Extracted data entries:
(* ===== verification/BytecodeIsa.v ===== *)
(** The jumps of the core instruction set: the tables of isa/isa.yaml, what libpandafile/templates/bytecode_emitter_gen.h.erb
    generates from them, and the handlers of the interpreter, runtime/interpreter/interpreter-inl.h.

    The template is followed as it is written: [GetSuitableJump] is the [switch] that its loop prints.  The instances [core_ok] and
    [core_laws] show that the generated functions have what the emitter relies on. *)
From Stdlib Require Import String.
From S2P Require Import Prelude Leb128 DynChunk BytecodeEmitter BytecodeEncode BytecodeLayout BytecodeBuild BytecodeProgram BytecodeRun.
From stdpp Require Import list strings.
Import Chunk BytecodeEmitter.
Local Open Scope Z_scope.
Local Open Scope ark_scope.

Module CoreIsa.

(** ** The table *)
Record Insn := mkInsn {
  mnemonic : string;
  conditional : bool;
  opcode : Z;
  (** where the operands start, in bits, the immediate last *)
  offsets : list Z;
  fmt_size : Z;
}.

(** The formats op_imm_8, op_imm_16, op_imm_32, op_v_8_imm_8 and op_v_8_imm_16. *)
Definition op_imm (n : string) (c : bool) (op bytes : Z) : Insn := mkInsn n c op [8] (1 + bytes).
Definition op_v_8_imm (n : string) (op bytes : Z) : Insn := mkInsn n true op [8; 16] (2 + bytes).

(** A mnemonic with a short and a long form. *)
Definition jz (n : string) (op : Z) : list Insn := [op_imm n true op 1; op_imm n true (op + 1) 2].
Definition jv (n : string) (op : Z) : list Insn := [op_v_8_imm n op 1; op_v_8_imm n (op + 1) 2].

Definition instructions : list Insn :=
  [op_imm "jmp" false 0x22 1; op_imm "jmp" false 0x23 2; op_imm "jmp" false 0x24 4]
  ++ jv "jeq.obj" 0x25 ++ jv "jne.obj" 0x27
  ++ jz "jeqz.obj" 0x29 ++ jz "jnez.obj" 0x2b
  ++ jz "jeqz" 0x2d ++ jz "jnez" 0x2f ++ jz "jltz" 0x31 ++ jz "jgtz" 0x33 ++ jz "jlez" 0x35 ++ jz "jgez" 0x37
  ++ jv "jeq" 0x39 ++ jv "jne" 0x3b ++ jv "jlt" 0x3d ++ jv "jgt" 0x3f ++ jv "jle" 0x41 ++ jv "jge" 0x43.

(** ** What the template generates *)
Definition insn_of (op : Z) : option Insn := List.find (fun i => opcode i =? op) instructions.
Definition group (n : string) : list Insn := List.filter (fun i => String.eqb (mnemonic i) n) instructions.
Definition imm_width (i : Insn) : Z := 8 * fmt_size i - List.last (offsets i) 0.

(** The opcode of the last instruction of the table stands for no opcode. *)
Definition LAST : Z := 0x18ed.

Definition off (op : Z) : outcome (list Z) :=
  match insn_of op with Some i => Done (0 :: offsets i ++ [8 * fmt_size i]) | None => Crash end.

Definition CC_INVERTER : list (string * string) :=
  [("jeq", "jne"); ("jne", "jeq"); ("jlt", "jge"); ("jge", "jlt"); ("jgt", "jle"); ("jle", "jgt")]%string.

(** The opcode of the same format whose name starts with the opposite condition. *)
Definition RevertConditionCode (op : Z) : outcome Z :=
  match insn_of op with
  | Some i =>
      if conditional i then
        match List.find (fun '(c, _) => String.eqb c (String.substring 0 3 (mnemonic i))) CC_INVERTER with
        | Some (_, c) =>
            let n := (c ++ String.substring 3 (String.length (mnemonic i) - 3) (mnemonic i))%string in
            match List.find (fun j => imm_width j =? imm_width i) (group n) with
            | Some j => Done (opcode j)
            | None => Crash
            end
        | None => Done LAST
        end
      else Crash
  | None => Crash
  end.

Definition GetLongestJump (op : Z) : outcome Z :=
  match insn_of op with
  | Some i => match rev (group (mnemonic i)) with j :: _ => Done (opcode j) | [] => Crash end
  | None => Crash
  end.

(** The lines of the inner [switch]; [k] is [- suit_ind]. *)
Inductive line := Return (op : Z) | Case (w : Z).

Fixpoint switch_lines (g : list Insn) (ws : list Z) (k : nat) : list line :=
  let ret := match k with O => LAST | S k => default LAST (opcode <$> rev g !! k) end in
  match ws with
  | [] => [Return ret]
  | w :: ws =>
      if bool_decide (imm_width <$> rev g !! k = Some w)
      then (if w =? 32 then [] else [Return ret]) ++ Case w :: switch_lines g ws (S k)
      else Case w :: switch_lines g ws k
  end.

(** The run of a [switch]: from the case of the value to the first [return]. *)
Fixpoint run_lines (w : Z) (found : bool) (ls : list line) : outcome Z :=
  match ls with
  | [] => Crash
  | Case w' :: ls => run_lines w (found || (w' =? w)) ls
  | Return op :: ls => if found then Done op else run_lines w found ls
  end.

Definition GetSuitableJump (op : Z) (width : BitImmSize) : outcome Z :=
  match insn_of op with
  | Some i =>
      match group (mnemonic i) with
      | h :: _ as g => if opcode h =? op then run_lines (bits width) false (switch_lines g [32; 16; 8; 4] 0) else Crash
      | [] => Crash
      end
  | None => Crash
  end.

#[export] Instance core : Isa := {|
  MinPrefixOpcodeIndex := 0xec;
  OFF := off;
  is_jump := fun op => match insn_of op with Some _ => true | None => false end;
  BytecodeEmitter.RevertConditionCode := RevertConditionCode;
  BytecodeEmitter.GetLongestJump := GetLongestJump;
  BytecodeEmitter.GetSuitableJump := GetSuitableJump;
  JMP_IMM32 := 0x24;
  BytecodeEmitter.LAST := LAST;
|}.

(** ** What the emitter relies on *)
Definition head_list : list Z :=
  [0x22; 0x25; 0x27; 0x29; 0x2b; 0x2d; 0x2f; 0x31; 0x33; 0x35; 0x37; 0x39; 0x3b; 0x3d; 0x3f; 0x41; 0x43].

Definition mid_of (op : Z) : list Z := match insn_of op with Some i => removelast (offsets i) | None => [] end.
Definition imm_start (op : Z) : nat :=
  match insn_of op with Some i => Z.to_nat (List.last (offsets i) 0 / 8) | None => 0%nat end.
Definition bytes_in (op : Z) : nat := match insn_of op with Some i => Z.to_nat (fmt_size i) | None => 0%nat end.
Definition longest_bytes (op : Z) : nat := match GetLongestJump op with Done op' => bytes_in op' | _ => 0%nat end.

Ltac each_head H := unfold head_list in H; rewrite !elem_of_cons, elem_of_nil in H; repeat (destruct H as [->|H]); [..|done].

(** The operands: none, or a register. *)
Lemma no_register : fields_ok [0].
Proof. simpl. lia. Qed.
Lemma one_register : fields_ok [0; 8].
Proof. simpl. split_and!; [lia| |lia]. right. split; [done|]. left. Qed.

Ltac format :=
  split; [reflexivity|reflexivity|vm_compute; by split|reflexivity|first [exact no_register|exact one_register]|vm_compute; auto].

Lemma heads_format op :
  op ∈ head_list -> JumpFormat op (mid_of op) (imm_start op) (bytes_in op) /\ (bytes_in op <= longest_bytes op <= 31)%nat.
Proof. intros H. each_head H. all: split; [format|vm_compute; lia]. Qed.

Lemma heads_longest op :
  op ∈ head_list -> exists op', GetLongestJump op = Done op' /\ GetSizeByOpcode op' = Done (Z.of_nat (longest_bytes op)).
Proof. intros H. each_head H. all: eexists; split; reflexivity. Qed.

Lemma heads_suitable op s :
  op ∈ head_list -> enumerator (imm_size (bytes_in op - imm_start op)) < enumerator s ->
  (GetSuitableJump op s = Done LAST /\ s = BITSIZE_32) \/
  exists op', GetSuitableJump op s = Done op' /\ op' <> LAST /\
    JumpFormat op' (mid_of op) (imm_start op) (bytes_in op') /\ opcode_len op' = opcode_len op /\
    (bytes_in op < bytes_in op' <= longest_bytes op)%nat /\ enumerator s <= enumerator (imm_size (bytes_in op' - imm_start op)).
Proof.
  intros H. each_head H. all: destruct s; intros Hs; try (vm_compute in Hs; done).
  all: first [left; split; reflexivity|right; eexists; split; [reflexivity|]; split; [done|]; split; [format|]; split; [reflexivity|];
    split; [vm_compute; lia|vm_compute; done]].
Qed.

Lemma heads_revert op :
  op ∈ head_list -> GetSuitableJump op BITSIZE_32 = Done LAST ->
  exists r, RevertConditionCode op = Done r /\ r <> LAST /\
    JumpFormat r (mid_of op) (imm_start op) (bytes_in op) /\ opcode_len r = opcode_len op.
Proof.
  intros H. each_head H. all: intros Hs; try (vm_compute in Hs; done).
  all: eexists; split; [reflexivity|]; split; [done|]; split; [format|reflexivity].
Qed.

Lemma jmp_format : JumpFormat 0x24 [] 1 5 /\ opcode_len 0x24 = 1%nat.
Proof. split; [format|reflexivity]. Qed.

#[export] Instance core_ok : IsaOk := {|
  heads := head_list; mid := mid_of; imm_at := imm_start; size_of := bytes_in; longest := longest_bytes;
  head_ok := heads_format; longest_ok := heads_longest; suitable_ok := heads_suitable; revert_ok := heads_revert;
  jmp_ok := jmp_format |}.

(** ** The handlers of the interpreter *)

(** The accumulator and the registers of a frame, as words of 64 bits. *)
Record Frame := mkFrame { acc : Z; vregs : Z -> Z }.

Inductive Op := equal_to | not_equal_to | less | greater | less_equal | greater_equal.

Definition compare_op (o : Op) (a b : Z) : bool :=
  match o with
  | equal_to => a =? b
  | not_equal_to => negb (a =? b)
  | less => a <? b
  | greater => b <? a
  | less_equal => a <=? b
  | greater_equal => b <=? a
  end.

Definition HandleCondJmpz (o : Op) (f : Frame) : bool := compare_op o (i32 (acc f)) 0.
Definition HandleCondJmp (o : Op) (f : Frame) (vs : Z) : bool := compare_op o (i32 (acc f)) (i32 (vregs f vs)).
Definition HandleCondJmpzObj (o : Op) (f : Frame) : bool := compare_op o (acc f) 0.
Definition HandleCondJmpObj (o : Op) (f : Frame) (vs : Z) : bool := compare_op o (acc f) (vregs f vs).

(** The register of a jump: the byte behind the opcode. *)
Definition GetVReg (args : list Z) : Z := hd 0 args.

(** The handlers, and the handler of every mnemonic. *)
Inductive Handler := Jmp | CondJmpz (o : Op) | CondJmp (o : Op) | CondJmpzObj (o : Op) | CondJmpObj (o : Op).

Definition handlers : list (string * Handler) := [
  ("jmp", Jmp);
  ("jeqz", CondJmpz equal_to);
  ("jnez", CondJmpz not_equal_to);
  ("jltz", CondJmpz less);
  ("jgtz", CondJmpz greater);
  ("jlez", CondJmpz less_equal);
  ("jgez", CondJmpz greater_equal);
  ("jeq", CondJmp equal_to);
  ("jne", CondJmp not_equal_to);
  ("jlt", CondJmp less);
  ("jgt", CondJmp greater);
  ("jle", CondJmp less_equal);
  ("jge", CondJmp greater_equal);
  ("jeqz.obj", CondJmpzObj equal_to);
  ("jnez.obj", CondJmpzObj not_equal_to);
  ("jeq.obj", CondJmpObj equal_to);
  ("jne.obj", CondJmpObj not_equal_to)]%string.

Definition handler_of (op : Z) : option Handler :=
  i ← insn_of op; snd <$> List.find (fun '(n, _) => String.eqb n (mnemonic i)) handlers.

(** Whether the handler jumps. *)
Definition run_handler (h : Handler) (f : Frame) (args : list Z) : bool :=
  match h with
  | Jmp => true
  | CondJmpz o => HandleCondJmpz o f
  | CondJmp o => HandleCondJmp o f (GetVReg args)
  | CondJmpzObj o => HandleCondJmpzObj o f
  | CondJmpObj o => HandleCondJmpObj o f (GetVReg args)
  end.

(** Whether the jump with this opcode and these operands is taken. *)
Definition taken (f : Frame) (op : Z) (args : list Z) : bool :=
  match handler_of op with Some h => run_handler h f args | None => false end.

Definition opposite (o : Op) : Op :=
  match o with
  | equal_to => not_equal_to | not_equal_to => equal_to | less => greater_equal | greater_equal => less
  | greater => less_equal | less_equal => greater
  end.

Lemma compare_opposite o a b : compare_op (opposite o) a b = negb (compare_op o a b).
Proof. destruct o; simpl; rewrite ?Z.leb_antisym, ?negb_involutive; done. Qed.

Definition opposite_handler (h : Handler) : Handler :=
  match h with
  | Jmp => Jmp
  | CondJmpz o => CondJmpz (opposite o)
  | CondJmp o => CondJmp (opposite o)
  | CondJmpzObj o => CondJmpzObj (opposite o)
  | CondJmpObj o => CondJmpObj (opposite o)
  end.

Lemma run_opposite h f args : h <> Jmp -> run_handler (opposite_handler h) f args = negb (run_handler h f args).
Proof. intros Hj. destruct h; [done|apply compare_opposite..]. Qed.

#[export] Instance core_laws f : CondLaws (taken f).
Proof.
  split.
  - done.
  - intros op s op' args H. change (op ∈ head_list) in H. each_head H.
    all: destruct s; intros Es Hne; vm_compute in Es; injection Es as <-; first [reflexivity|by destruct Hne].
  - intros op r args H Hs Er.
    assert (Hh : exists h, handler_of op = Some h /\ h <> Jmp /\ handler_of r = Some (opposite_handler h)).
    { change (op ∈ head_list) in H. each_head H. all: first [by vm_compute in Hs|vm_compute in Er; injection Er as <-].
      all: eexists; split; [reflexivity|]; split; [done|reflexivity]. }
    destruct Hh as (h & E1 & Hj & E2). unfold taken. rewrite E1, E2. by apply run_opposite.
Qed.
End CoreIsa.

> [Assignment]:
Here the output must be the lines above from the line with "Definition handlers : list" to the line with "(** Whether the jump", both included, duplicated word for word and nothing else.

> [Result of the exercise]:
Definition handlers : list (string * Handler) := [
  ("jmp", Jmp);
  ("jeqz", CondJmpz equal_to);
  ("jnez", CondJmpz not_equal_to);
  ("jltz", CondJmpz less);
  ("jgtz", CondJmpz greater);
  ("jlez", CondJmpz less_equal);
  ("jgez", CondJmpz greater_equal);
  ("jeq", CondJmp equal_to);
  ("jne", CondJmp not_equal_to);
  ("jlt", CondJmp less);
  ("jgt", CondJmp greater);
  ("jle", CondJmp less_equal);
  ("jge", CondJmp greater_equal);
  ("jeqz.obj", CondJmpzObj equal_to);
  ("jnez.obj", CondJmpzObj not_equal_to);
  ("jeq.obj", CondJmpObj equal_to);
  ("jne.obj", CondJmpObj not_equal_to)]%string.

Definition handler_of (op : Z) : option Handler :=
  i ← insn_of op; snd <$> List.find (fun '(n, _) => String.eqb n (mnemonic i)) handlers.

(** Whether the handler jumps. *)
Definition run_handler (h : Handler) (f : Frame) (args : list Z) : bool :=
  match h with
  | Jmp => true
  | CondJmpz o => HandleCondJmpz o f
  | CondJmp o => HandleCondJmp o f (GetVReg args)
  | CondJmpzObj o => HandleCondJmpzObj o f
  | CondJmpObj o => HandleCondJmpObj o f (GetVReg args)
  end.

(** Whether the jump with this opcode and these operands is taken. *)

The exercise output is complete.